My partner's new phone finally arrived - an event which, coinciding with the end of the year and the need to buy a new desk-calendar for our joint activities triggered the idea that we ought to harness the power of technology by diarising in The Cloud instead of on paper. The perceived advantage of this would be to give each of us access, at all times, to all three diaries: hers, mine and ours. A mere two days after starting the process I (and it was I) managed to jump all the hurdles - the passwords, domains and internet identities placed in the way of fulfilment - and to connect us at last to the wireless wizardry of simultaneously synchronised calendars. The word ‘phone’ hardly does justice to such a remarkable device.
Our new diary system should ensure we act in unison when it comes to events such as the extraordinary cluster of 'significant' birthdays presently overwhelming us. The ages 40, 50, 60 and 70 have been sneaking up on various of our friends and relatives, bringing in their wake dismay, consternation, distress – and a few parties. It's tough, as is well known, to pass through a decade barrier: with the possible exceptions of 10 and 20 they are unwanted milestones along life's highway and so we empathise with those whose turn it is to encounter them. Less well appreciated are the niceties of acknowledging these markers. Some choose to keep it quiet, while others brazen it out. But suppose, for example, a party is proposed: then what sort of arrangement would delight guests of differing ages and backgrounds? Should it be themed or freestyle? Fancy dress or casual? At home or at a venue? And how do you send invitations? By snail-mail, email or publicly via Facebook?

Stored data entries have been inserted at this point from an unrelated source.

Lemma worker_burst_contract_witness : exists outs pkts' w',
  worker_burst (rules_heap world_configured) meta_zero sample_poll (Some 100) burst_array packets = Some (pkts', w') /\
  Forall2 (fun m out => outcome sample_flows sample_routes m out.1 out.2) [udp_mbuf; other_mbuf] outs /\
  pk_mbufs w' = pk_mbufs packets /\
  pk_wire w' = [] ++ take (Z.to_nat (accepted sample_poll outs)) (kept outs) /\
  forall c, get_counter (pk_stats w') c =
    u64 (get_counter stats_zero c + burst_count outs (accepted sample_poll outs) c).
Proof.
  exact (worker_burst_contract (rules_heap world_configured) meta_zero (Some 100) sample_flows sample_routes
    sample_view sample_poll burst_array packets packets_poll_ok stats_zero_fit eq_refl).
Defined.

Lemma worker_burst_accounts_witness : exists pkts' w',
  worker_burst (rules_heap world_configured) meta_zero sample_poll (Some 100) burst_array packets = Some (pkts', w') /\
  balanced (pk_stats w').
Proof.
  exact (worker_burst_accounts (rules_heap world_configured) meta_zero (Some 100) sample_flows sample_routes
    sample_view sample_poll burst_array packets packets_poll_ok eq_refl balanced_zero).
Defined.

Lemma dp_parse_packet_accepts_grammar_witness :
  dp_parse_packet (Some udp_mbuf) (Some meta_zero) = Some (DP_PARSE_OK, Some (frame_meta udp_frame)).
Proof.
  apply (dp_parse_packet_accepts_grammar udp_mbuf meta_zero (frame_meta udp_frame) udp_mbuf_ok).
  split; [by split|]. exists udp_frame. split; [apply udp_frame_ok|by split].
Defined.
Lemma top_free h i : h !! (top h + Z.of_nat i) = None.
Proof.
  destruct (h !! _) as [o|] eqn:E; [|done]. exfalso. apply elem_of_map_to_list, (list_elem_of_fmap_2 fst) in E. cbn in E.
  assert (forall l x, x ∈ l -> x <= foldr Z.max 0 l) as Hmax.
  { induction l as [|y l IH]; intros x; [by intros ?%elem_of_nil|]. cbn. intros [->|?%IH]%elem_of_cons; lia. }
  apply Hmax in E. unfold top in E. lia.
Qed.

Definition fresh_allocate (g : Z) (h : gmap Z hobj) : allocator := sample_allocate (top h) g.

Lemma fresh_allocate_ok g h : allocator_ok (fresh_allocate g h) h.
Proof. apply sample_allocator_ok. intros i _. apply top_free. Qed.

Abbreviation sample_publish := (native_publish sample_calloc (fresh_allocate 2) (mret tt) drain).

#[local] Instance sample_publish_ok : NativeOk sample_publish native_shows.
Proof. exact (native_publish_ok _ _ _ _ sample_calloc_ok (fresh_allocate_ok 2) drain_others_ok). Qed.

Definition some_flow : FlowRule := {| FSrcIPv4 := 0xc0000203; FDstIPv4 := 0xcb007115; FSrcPort := 1; FDstPort := 2;
  L4Proto := 17; FAction := manager_action forward |}.
Definition some_ops : list rule_op := [Add_flow some_flow; Replace manager_rules;
  Delete_route {| KPrefix := 0x0a000000; KDepth := 8 |}].

Lemma some_flow_fits : rules_fit [some_flow] [].
Proof. split; [|apply Forall_nil_2]. unfold native_flows, some_flow, flow_fits, action_fits. concrete. Qed.

Lemma some_ops_ok : Forall (op_ok (memory manager)) some_ops.
Proof.
  apply Forall_cons_2; [exact some_flow_fits|]. apply Forall_cons_2; [|apply Forall_cons_2; [exact I|apply Forall_nil_2]].
  exists manager_flows, manager_routes. split; [exact manager_shows|exact manager_fit].
Qed.

Lemma generation_fits : fits 64 (rt_generation manager).
Proof. by vm_compute. Qed.

Lemma control_decides_packets_witness : exists errs r' t',
  run_ops sample_publish doubling some_ops manager = Some (errs, r') /\
  replay manager_memory some_ops errs (ControlRefine.table manager_flows manager_routes) = Some t'.
Proof.
  destruct (control_decides_packets sample_calloc (fresh_allocate 2) (mret tt) drain sample_calloc_ok (fresh_allocate_ok 2)
    drain_others_ok doubling manager manager_flows manager_routes some_ops manager_coherent generation_fits some_ops_ok)
    as (errs & r' & t' & Hrun & Hrep & _).
  exists errs, r', t'. split; [exact Hrun|exact Hrep].
Defined.

Lemma control_refines_witness : exists err r', run_op sample_publish doubling (Add_flow some_flow) manager = Some (err, r').
Proof.
  destruct (control_refines sample_publish doubling native_shows manager manager_flows manager_routes (Add_flow some_flow)
    manager_coherent some_flow_fits) as (err & r' & Hrun & _).
  exists err, r'. exact Hrun.
Defined.

Lemma control_history_witness : exists errs r', run_ops sample_publish doubling some_ops manager = Some (errs, r') /\
  rt_generation r' = u64 (1 + successes errs).
Proof.
  destruct (control_history sample_publish doubling native_shows manager manager_flows manager_routes some_ops
    manager_coherent generation_fits some_ops_ok) as (errs & r' & flows' & routes' & Hrun & _ & _ & Hg).
  exists errs, r'. split; [exact Hrun|exact Hg].
Defined.

(** A replacement by the rules already there succeeds. *)
Definition replaced : runtime (world * c_heap) :=
  from_option snd manager (run_op sample_publish doubling (Replace manager_rules) manager).

Lemma replace_succeeds : run_op sample_publish doubling (Replace manager_rules) manager = Some (None, replaced).
Proof.
  assert (fst <$> run_op sample_publish doubling (Replace manager_rules) manager = Some None) as E by (vm_compute; reflexivity).
  unfold replaced. destruct (run_op _ _ _ _) as [[err r']|]; [|done]. cbn in E. by injection E as ->.
Qed.

(** The caller's arrays, overwritten. *)
Definition scribbled (h : go_heap) : go_heap := {|
  flow_mem := {| arrays := <[0%nat := []]> (arrays (flow_mem h)); next_array := next_array (flow_mem h) |};
  route_mem := {| arrays := <[0%nat := []]> (arrays (route_mem h)); next_array := next_array (route_mem h) |} |}.

Lemma scribbled_ok h : heap_ok h -> (0 < next_array (flow_mem h))%nat -> (0 < next_array (route_mem h))%nat -> heap_ok (scribbled h).
Proof.
  intros [Hf Hr] Hnf Hnr. split; intros a; cbn; rewrite lookup_insert_is_Some; intros [<-|[_ ?]]; auto.
Qed.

But with several parties attended so far - and more to come - I am enjoying the experience of all the different formats. There was just one disappointment: the party that ran out of my preferred tipple - red wine. So I was delighted, during a recent stay in London, to be invited to a tasting of wines from a particular Côte de Beaune producer. The preliminary lecture concerning the merits of chalk ridges, terroir and south-facing slopes and incorporating anecdotes about the Domaines and their owners heightened my anticipation so that the first taste of wine was guaranteed to please – even though it was white (well, yellow actually – but that is an etymological mystery, in the same way as the origin of the word ‘phone’ will be one day). The next three whites, however, convinced me that the wines were seriously good and I became excited at the prospect of the reds. But they didn’t live up to my expectations: I was disappointed by their lack of substance and their harsh tannins (Pinot Noir is so prone to variable weather conditions) and I was obliged to wait until supper time for a decent bottle of something plumper, juicier and redder.
I was staying with a relative, whose patience I must have stretched many times with my particularities, but who still seemed genuinely pleased to accommodate me and, although she prefers to drink white wine, had thoughtfully laid in a bottle or two of red. But on the last night of my stay, having retired early to my bedroom with what remained in my glass, I stumbled and spilt it onto the white bedclothes. Distraught I rushed downstairs hopeful of finding some sort of remedy and, perhaps, forgiveness. "Oh, never mind" she said "I'll just stick it in the washer". The perfect host! Nevertheless I have since been thinking of cultivating a white wine palate.